The ability of a medium to refract light is its refractive index ("RI"). RI is the ratio of the velocity of light in a vacuum to the velocity of light in a medium. It is a physical property of the medium and is represented by a dimensionless integer "n". Differential refractometry is the art of measuring small differences in RI between a reference solution and a sample solution. The difference in RI is referred to as ".DELTA.n". .DELTA.n is measured in RI units ("RIU").
Differential refractometers in the prior art generally consist of a light emitting diode (LED), a flow cell containing a sample side and a reference side, and a dual element photodiode detector. As illustrated in FIG. 1, known differential refractometers utilizing a dual pass optics bench contain a mirror which reflects the light causing the light beam to pass through the flow cell twice before reaching the photodiode.
After the light beam passes through the flow cell the second and final time, it passes through an imaging lens and then falls upon the dual element photodiode. When the flow cell contains just solvent, the position of the light beam is centered on the elements of the photodiode as shown in FIG. 2a. This position of the beam creates a baseline signal. When sample is inserted into the flow-cell, light beam is refracted further, causing a deflected image on the photodiode as illustrated in FIG. 2b. The deflected image creates a signal that differs from the base-line signal. The changing signal from the photodiode results in a change in the output voltage of the refractometer. An integrator or chart recorder then registers the changes in output voltage as peaks on a chromatogram.
One factor that always creates issues in refractometry is temperature. The sample has to be maintained in a very thermally stable environment. Even slight changes or variations in temperature affect the density of the sample thereby changing its refractive index. Temperature also poses problems in elevated temperature polymer characterization and other high temperature analyses because the LED and the photodiode detector are electronic devices which generally cannot withstand very high temperatures.

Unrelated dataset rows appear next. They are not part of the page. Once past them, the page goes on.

Lemma Inv_initWorker env s : Inv s → Inv (initWorker env s).2.
Proof.
  intros HI. unfold initWorker. destruct (worker s) eqn:Hw; [done|].
  pose proof HI as [].
  destruct (worker_ctor env); simpl.
  - split; simpl; done.
  - split; simpl; try done.
    + intros w [= <-]. split; [lia|]. intros Hin.
      apply inv_terminated0 in Hin. lia.
    + intros w Hin. apply inv_terminated0 in Hin. lia.
Qed.

Lemma Inv_dispatch message env s :
  Inv s → is_Some (worker s) → Inv (dispatch message env s).2.
Proof.
  intros HI [w Hw]. pose proof HI as [].
  set (h := allocated s).
  set (id := request_id (increment (requestIdCounter s)) (date_now env)).
  assert (h ∉ (invoked s).*1) as Hhi.
  { intros Hin. apply inv_invoked_lt0 in Hin. unfold h in Hin. lia. }
  assert (h ∉ handles (pendingRequests s)) as Hhh.
  { intros ((id' & r') & Heq & Hin)%list_elem_of_fmap. simpl in Heq.
    pose proof (handle_lt_allocated s id' r' HI Hin). unfold h in Heq. lia. }
  assert (NoDup ((invoked s).*1 ++
            handles (JsMap.set id {| handle := h |} (pendingRequests s)))).
  { unfold handles. rewrite JsMap.set_perm. simpl.
    rewrite <-Permutation_middle. apply NoDup_cons. split.
    - rewrite not_elem_of_app. split; [done|]. intros Hin. apply Hhh.
      eapply elem_of_sublist; [exact Hin | apply handles_delete_sublist].
    - eapply sublist_NoDup; [done|].
      apply sublist_app; [done | apply handles_delete_sublist]. }
  assert (∀ id' r',
    (id', r') ∈ JsMap.set id {| handle := h |} (pendingRequests s) →
    ∃ t, <[h := {| timer_id := id; timer_delay := TIMEOUT_MS;
                   timer_set := clock s; timer_status := Armed |}]>
           (timers s) !! handle r' = Some t
         ∧ timer_id t = id' ∧ timer_status t = Armed) as Hentry.
  { intros id' r' [[= -> ->] | Hin]%JsMap.elem_set.
    - simpl. rewrite lookup_insert_eq. eauto.
    - rewrite lookup_insert_ne; [by apply inv_entry0|].
      intros Heq. apply Hhh. apply list_elem_of_fmap. by exists (id', r'). }
  unfold dispatch. fold h id. destruct (post_message env) as [x|]; simpl.
  - split; simpl; try done.
    + intros h' Hh'. rewrite lookup_insert_ne by lia. apply inv_timers_fresh0. lia.
    + intros h' Hh'. rewrite lookup_alter_None, lookup_insert_ne by lia.
      apply inv_promises_fresh0. lia.
    + intros h' Hh'. apply inv_posted_fresh0. lia.
    + intros h' Hin. apply inv_invoked_lt0 in Hin. lia.
    + by apply JsMap.NoDup_keys_set.
    + intros h'. destruct (decide (h = h')) as [<-|Hne].
      * rewrite lookup_alter_eq, lookup_insert_eq. done.
      * rewrite lookup_alter_ne, !lookup_insert_ne by done. apply inv_pending0.
    + intros h' t'. destruct (decide (h = h')) as [<-|Hne].
      * intros _ _ [m Hm]. rewrite inv_posted_fresh0 in Hm by done. done.
      * rewrite lookup_alter_ne, !lookup_insert_ne by done. apply inv_posted0.
    + intros h' t'. destruct (decide (h = h')) as [<-|Hne].
      * rewrite lookup_insert_eq. by intros [= <-].
      * rewrite lookup_insert_ne by done. apply inv_delay0.
    + intros h' t'. destruct (decide (h = h')) as [<-|Hne].
      * rewrite lookup_insert_eq. by intros [= <-].
      * rewrite lookup_insert_ne by done. apply inv_timer_set0.
  - split; simpl; try done.
    + intros h' Hh'. rewrite lookup_insert_ne by lia. apply inv_timers_fresh0. lia.
    + intros h' Hh'. rewrite lookup_insert_ne by lia.
      apply inv_promises_fresh0. lia.
    + intros h' Hh'. rewrite lookup_insert_ne by lia.
      apply inv_posted_fresh0. lia.
    + intros h' Hin. apply inv_invoked_lt0 in Hin. lia.
    + by apply JsMap.NoDup_keys_set.
    + intros h'. destruct (decide (h = h')) as [<-|Hne].
      * rewrite !lookup_insert_eq. eauto.
      * rewrite !lookup_insert_ne by done. apply inv_pending0.
    + intros h' t'. destruct (decide (h = h')) as [<-|Hne].
      * rewrite !lookup_insert_eq. done.
      * rewrite !lookup_insert_ne by done. apply inv_posted0.
    + intros h' t'. destruct (decide (h = h')) as [<-|Hne].
      * rewrite lookup_insert_eq. by intros [= <-].
      * rewrite lookup_insert_ne by done. apply inv_delay0.
    + intros h' t'. destruct (decide (h = h')) as [<-|Hne].
      * rewrite lookup_insert_eq. by intros [= <-].
      * rewrite lookup_insert_ne by done. apply inv_timer_set0.
    + by rewrite Hw.
Qed.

It is generally known in the industry that taking one or both of the LED or the photodiode detector out of the high thermal environment is a solution to problems caused by high temperatures. However, taking both devices out of the high temperature thermal environment creates alignment, reliability and cost issues, and the refractometer is no longer a self contained unit. Taking one or both of the LED or photodiode detector out of the high thermal environment is usually accomplished by means of fiber optic cables that complicate the optical alignment. The fiber optic cables can degrade over time due to temperature and mechanical stress, causing reductions in light transmission. In addition to the cost of fiber optic cables, there are other costs associated with mounting parts at the fiber optic cable ends.
A known refractometer implementation aimed at allowing analyses at high temperatures is the Waters 150C Refractometer available from Waters Corporation, Milford, Mass. In this implementation, the light source, a tungsten lamp, is positioned outside of the high thermal environment while the photodiode detector is positioned within the high thermal environment to maintain the optical geometry of the system. As a result the Waters 150C Refractometer can only be used for analyses at 150.degree. C. or below or the integrity of the electronic photodiode detector will be compromised. Also, the signal to noise performance is generally negatively affected at temperatures above 100.degree. C. due to increased photodiode electrical noise at such elevated temperatures.